■ **Prompt**
Start with the first line of the records below. Output each line exactly, ending with the one that contains "conversions are inverse, the".

== Segment start ==

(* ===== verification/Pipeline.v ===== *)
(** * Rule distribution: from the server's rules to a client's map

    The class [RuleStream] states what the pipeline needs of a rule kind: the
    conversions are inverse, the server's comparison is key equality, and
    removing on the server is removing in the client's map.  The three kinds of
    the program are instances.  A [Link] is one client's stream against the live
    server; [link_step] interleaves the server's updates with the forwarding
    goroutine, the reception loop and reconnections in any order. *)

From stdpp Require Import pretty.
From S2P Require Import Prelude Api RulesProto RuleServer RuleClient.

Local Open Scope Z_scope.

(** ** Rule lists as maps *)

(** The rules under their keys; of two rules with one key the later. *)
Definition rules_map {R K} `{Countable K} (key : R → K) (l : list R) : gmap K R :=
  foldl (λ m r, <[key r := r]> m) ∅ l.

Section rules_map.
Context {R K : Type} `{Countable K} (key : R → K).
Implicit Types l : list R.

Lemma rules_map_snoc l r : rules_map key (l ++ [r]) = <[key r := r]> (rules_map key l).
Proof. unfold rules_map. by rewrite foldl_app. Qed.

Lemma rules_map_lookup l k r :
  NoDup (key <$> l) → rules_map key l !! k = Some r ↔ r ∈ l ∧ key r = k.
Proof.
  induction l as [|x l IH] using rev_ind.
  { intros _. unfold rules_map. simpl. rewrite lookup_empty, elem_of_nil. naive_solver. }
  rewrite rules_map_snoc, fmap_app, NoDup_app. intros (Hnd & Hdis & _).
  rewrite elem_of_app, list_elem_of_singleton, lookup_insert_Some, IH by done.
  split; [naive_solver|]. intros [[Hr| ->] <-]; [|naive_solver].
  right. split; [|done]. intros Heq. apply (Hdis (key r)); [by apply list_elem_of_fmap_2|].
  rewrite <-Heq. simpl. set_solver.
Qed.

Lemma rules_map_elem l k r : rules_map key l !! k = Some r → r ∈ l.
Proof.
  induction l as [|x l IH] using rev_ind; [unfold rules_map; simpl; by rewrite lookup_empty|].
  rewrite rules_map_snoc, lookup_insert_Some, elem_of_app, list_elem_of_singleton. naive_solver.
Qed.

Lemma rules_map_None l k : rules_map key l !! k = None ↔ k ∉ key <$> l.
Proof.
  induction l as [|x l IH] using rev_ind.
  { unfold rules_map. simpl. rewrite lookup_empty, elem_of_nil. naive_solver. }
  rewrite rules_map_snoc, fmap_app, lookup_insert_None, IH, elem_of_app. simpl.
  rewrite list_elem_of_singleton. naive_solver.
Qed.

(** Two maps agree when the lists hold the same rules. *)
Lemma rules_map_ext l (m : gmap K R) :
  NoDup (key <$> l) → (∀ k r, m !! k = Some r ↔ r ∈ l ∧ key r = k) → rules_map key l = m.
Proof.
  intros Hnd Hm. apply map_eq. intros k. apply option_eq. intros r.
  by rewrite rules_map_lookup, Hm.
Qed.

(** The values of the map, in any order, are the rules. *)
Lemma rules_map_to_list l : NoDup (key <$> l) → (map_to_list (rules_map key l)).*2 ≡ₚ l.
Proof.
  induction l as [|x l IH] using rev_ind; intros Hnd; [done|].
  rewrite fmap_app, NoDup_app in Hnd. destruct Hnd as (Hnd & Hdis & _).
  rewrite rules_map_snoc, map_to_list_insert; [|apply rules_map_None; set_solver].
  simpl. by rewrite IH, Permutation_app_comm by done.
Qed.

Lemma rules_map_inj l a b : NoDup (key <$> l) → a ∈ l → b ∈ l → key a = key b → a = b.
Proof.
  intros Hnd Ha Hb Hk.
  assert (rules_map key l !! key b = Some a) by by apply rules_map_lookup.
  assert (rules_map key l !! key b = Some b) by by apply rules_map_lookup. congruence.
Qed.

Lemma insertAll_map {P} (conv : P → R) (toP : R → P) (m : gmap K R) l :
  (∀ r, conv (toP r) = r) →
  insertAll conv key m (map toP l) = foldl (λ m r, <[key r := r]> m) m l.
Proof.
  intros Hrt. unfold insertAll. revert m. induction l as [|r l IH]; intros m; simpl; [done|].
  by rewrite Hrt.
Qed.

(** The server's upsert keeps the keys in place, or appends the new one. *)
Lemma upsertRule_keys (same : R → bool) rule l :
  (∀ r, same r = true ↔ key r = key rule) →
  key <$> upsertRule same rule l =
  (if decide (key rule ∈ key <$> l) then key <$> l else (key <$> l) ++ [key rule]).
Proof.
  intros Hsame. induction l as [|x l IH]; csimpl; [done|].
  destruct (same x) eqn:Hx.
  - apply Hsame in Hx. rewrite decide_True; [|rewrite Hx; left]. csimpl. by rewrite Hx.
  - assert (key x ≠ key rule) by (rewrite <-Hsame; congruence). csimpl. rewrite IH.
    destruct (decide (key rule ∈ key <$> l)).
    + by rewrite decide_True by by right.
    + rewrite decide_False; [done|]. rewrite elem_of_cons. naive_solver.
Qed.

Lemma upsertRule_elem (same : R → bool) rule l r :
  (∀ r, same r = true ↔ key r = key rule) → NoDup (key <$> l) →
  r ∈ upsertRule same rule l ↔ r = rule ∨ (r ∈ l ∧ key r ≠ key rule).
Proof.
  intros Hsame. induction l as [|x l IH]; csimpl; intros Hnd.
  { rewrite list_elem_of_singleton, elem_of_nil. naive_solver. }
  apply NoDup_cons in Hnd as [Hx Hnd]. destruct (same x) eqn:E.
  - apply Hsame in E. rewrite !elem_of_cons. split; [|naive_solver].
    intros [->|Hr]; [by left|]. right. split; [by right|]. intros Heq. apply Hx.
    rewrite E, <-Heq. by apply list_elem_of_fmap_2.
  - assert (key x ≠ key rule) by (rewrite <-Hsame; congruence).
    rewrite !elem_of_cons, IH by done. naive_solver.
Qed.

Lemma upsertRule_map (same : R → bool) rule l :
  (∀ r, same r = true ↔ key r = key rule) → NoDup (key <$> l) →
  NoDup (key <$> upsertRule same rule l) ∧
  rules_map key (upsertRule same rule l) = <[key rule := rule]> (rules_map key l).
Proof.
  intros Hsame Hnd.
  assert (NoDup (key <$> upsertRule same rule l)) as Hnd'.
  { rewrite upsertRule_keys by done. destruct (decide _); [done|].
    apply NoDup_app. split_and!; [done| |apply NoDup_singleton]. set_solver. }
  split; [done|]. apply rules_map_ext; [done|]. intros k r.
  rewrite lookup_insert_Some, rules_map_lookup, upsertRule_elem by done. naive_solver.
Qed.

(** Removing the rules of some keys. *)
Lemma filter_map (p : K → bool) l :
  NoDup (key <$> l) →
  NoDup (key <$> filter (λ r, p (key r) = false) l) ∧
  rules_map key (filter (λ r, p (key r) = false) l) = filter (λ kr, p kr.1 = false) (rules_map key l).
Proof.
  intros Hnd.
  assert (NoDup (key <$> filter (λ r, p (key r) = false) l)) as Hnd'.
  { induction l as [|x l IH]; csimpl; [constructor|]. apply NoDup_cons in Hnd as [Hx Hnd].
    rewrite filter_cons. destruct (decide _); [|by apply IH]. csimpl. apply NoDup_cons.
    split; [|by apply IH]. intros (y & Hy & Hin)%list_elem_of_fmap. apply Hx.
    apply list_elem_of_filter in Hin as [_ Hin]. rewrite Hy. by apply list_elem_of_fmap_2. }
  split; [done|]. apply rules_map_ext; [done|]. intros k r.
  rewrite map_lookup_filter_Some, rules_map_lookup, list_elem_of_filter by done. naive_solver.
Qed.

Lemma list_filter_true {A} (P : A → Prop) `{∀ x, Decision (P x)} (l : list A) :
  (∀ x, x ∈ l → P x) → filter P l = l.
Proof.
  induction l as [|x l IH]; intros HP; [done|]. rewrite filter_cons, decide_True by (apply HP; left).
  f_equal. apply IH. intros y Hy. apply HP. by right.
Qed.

== Segment end ==

■ **Result of the task**
(* ===== verification/Pipeline.v ===== *)
(** * Rule distribution: from the server's rules to a client's map

    The class [RuleStream] states what the pipeline needs of a rule kind: the
    conversions are inverse, the server's comparison is key equality, and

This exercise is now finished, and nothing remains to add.